● TASK TO CARRY OUT
Every line below that holds the string "None" should be copied.

___ DATA EXTRACTS

(* ===== verification/ManagementWorker.v ===== *)
(** * The management thread ([start_management_worker] in [apps/resticpal-service/src/main.rs])

    Every half minute the thread reads the local configuration, activates a
    management source that is new to it, refreshes the policy when that is
    due and reports the device's status.  A pass is three stages on the
    service's runtime; other threads may change the runtime between them.
    [Instant]s and durations are nanoseconds. *)
From stdpp Require Import base option list gmap strings.
From S2P Require Import Prelude RustStd WinPath Chrono Crates Config Status Schedule Policy Restic Protocol Outcome.
From S2P Require Import ServiceState Diagnostics History Credentials Management Updater Sources PolicyCache.
From S2P Require Import Runtime Scheduler Lifecycle Enrollment Ipc Service Output Executor EventLoop.

(** The local variables of the loop. *)
Record Worker : Type := {
  wk_sequence : Z;
  wk_source_identity : option LocalManagementConfig;
  wk_next_refresh : Z;
  wk_refresh_failures : Z;
  wk_next_report : Z;
  wk_report_failures : Z;
  wk_last_observed_state : option BackupState
}.

Definition new_worker (next_refresh next_report : Z) : Worker :=
  {| wk_sequence := 0; wk_source_identity := None; wk_next_refresh := next_refresh; wk_refresh_failures := 0;
     wk_next_report := next_report; wk_report_failures := 0; wk_last_observed_state := None |}.

(** What is outside in one stage: credential reads, the write of the cache,
    the clock, the environment of the runtime's operations and the machine. *)
Record StageEnv : Type := {
  se_io : ReadIo;
  se_replaced : bool;
  se_fetched_at : DateTime;
  se_saved_at : DateTime;
  se_env : Env;
  se_computer_name : option rstr;
  se_architecture : rstr
}.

______

● TASK RESULT
  {| wk_sequence := 0; wk_source_identity := None; wk_next_refresh := next_refresh; wk_refresh_failures := 0;
     wk_next_report := next_report; wk_report_failures := 0; wk_last_observed_state := None |}.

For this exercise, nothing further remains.